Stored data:

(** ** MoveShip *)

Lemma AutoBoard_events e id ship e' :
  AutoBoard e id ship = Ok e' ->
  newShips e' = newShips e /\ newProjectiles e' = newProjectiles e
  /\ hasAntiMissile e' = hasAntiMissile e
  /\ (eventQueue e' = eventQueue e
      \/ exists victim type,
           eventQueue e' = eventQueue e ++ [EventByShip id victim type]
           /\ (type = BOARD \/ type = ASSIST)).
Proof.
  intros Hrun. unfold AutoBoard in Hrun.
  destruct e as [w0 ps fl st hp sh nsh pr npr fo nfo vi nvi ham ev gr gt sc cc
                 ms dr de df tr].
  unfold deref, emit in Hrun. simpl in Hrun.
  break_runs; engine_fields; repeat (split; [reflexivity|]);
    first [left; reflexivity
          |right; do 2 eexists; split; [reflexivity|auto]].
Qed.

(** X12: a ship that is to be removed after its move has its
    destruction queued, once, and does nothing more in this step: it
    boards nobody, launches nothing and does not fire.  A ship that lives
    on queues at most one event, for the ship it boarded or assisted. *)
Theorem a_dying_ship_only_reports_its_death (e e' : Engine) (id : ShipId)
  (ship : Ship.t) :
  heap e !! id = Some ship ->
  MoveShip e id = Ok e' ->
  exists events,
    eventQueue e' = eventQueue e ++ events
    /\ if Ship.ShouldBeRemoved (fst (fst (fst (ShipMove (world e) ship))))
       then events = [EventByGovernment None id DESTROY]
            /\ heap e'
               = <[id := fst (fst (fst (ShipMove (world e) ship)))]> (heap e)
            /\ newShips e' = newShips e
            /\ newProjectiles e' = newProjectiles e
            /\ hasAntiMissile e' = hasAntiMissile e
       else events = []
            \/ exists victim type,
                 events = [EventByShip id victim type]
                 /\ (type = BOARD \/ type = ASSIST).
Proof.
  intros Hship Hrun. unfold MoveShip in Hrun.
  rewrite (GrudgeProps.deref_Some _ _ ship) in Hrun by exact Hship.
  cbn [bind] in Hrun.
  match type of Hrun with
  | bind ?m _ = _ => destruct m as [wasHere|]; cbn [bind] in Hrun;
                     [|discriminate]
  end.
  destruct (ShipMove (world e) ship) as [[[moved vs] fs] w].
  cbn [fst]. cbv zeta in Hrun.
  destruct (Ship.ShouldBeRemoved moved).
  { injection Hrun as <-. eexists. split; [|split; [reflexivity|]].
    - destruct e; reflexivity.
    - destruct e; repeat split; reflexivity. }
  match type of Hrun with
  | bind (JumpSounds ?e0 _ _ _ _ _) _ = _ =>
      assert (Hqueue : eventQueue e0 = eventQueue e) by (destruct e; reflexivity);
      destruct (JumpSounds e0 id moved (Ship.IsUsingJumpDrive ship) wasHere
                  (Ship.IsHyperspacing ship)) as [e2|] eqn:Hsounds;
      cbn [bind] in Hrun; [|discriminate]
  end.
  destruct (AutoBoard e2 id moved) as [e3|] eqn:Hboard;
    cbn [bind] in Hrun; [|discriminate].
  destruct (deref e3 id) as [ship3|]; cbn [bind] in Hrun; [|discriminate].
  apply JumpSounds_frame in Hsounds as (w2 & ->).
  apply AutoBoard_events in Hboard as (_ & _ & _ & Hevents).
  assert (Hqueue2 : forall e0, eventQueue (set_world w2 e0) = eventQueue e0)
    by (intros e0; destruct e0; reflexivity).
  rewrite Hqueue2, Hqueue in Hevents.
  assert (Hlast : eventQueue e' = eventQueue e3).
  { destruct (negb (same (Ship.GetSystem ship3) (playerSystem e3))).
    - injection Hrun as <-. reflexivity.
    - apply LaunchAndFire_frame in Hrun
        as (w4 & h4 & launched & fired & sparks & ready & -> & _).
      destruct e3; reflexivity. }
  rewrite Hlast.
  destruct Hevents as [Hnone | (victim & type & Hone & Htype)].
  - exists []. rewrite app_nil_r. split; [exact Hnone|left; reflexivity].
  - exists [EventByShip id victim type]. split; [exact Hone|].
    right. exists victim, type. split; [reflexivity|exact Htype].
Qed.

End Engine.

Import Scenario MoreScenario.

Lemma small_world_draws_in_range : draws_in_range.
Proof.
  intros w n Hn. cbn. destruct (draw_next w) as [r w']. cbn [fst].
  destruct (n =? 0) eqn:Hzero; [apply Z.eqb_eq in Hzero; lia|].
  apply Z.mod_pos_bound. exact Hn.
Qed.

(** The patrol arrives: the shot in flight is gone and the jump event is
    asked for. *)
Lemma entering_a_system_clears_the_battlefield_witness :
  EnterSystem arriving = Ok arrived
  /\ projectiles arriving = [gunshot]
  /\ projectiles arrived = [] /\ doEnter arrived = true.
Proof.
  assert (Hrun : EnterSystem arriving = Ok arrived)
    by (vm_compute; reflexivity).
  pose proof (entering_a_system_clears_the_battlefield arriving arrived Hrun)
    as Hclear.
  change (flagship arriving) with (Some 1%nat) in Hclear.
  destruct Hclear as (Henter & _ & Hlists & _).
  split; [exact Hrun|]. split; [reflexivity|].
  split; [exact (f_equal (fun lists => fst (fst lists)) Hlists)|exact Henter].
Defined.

INSTRUCTIONS TO FOLLOW: Line by line, transcribe all of the records exactly.

EXERCISE ANSWER:
(** ** MoveShip *)

Lemma AutoBoard_events e id ship e' :
  AutoBoard e id ship = Ok e' ->
  newShips e' = newShips e /\ newProjectiles e' = newProjectiles e
  /\ hasAntiMissile e' = hasAntiMissile e
  /\ (eventQueue e' = eventQueue e
      \/ exists victim type,
           eventQueue e' = eventQueue e ++ [EventByShip id victim type]
           /\ (type = BOARD \/ type = ASSIST)).
Proof.
  intros Hrun. unfold AutoBoard in Hrun.
  destruct e as [w0 ps fl st hp sh nsh pr npr fo nfo vi nvi ham ev gr gt sc cc
                 ms dr de df tr].
  unfold deref, emit in Hrun. simpl in Hrun.
  break_runs; engine_fields; repeat (split; [reflexivity|]);
    first [left; reflexivity
          |right; do 2 eexists; split; [reflexivity|auto]].
Qed.

(** X12: a ship that is to be removed after its move has its
    destruction queued, once, and does nothing more in this step: it
    boards nobody, launches nothing and does not fire.  A ship that lives
    on queues at most one event, for the ship it boarded or assisted. *)
Theorem a_dying_ship_only_reports_its_death (e e' : Engine) (id : ShipId)
  (ship : Ship.t) :
  heap e !! id = Some ship ->
  MoveShip e id = Ok e' ->
  exists events,
    eventQueue e' = eventQueue e ++ events
    /\ if Ship.ShouldBeRemoved (fst (fst (fst (ShipMove (world e) ship))))
       then events = [EventByGovernment None id DESTROY]
            /\ heap e'
               = <[id := fst (fst (fst (ShipMove (world e) ship)))]> (heap e)
            /\ newShips e' = newShips e
            /\ newProjectiles e' = newProjectiles e
            /\ hasAntiMissile e' = hasAntiMissile e
       else events = []
            \/ exists victim type,
                 events = [EventByShip id victim type]
                 /\ (type = BOARD \/ type = ASSIST).
Proof.
  intros Hship Hrun. unfold MoveShip in Hrun.
  rewrite (GrudgeProps.deref_Some _ _ ship) in Hrun by exact Hship.
  cbn [bind] in Hrun.
  match type of Hrun with
  | bind ?m _ = _ => destruct m as [wasHere|]; cbn [bind] in Hrun;
                     [|discriminate]
  end.
  destruct (ShipMove (world e) ship) as [[[moved vs] fs] w].
  cbn [fst]. cbv zeta in Hrun.
  destruct (Ship.ShouldBeRemoved moved).
  { injection Hrun as <-. eexists. split; [|split; [reflexivity|]].
    - destruct e; reflexivity.
    - destruct e; repeat split; reflexivity. }
  match type of Hrun with
  | bind (JumpSounds ?e0 _ _ _ _ _) _ = _ =>
      assert (Hqueue : eventQueue e0 = eventQueue e) by (destruct e; reflexivity);
      destruct (JumpSounds e0 id moved (Ship.IsUsingJumpDrive ship) wasHere
                  (Ship.IsHyperspacing ship)) as [e2|] eqn:Hsounds;
      cbn [bind] in Hrun; [|discriminate]
  end.
  destruct (AutoBoard e2 id moved) as [e3|] eqn:Hboard;
    cbn [bind] in Hrun; [|discriminate].
  destruct (deref e3 id) as [ship3|]; cbn [bind] in Hrun; [|discriminate].
  apply JumpSounds_frame in Hsounds as (w2 & ->).
  apply AutoBoard_events in Hboard as (_ & _ & _ & Hevents).
  assert (Hqueue2 : forall e0, eventQueue (set_world w2 e0) = eventQueue e0)
    by (intros e0; destruct e0; reflexivity).
  rewrite Hqueue2, Hqueue in Hevents.
  assert (Hlast : eventQueue e' = eventQueue e3).
  { destruct (negb (same (Ship.GetSystem ship3) (playerSystem e3))).
    - injection Hrun as <-. reflexivity.
    - apply LaunchAndFire_frame in Hrun
        as (w4 & h4 & launched & fired & sparks & ready & -> & _).
      destruct e3; reflexivity. }
  rewrite Hlast.
  destruct Hevents as [Hnone | (victim & type & Hone & Htype)].
  - exists []. rewrite app_nil_r. split; [exact Hnone|left; reflexivity].
  - exists [EventByShip id victim type]. split; [exact Hone|].
    right. exists victim, type. split; [reflexivity|exact Htype].
Qed.

End Engine.

Import Scenario MoreScenario.

Lemma small_world_draws_in_range : draws_in_range.
Proof.
  intros w n Hn. cbn. destruct (draw_next w) as [r w']. cbn [fst].
  destruct (n =? 0) eqn:Hzero; [apply Z.eqb_eq in Hzero; lia|].
  apply Z.mod_pos_bound. exact Hn.
Qed.

(** The patrol arrives: the shot in flight is gone and the jump event is
    asked for. *)
Lemma entering_a_system_clears_the_battlefield_witness :
  EnterSystem arriving = Ok arrived
  /\ projectiles arriving = [gunshot]
  /\ projectiles arrived = [] /\ doEnter arrived = true.
Proof.
  assert (Hrun : EnterSystem arriving = Ok arrived)
    by (vm_compute; reflexivity).
  pose proof (entering_a_system_clears_the_battlefield arriving arrived Hrun)
    as Hclear.
  change (flagship arriving) with (Some 1%nat) in Hclear.
  destruct Hclear as (Henter & _ & Hlists & _).
  split; [exact Hrun|]. split; [reflexivity|].
  split; [exact (f_equal (fun lists => fst (fst lists)) Hlists)|exact Henter].
Defined.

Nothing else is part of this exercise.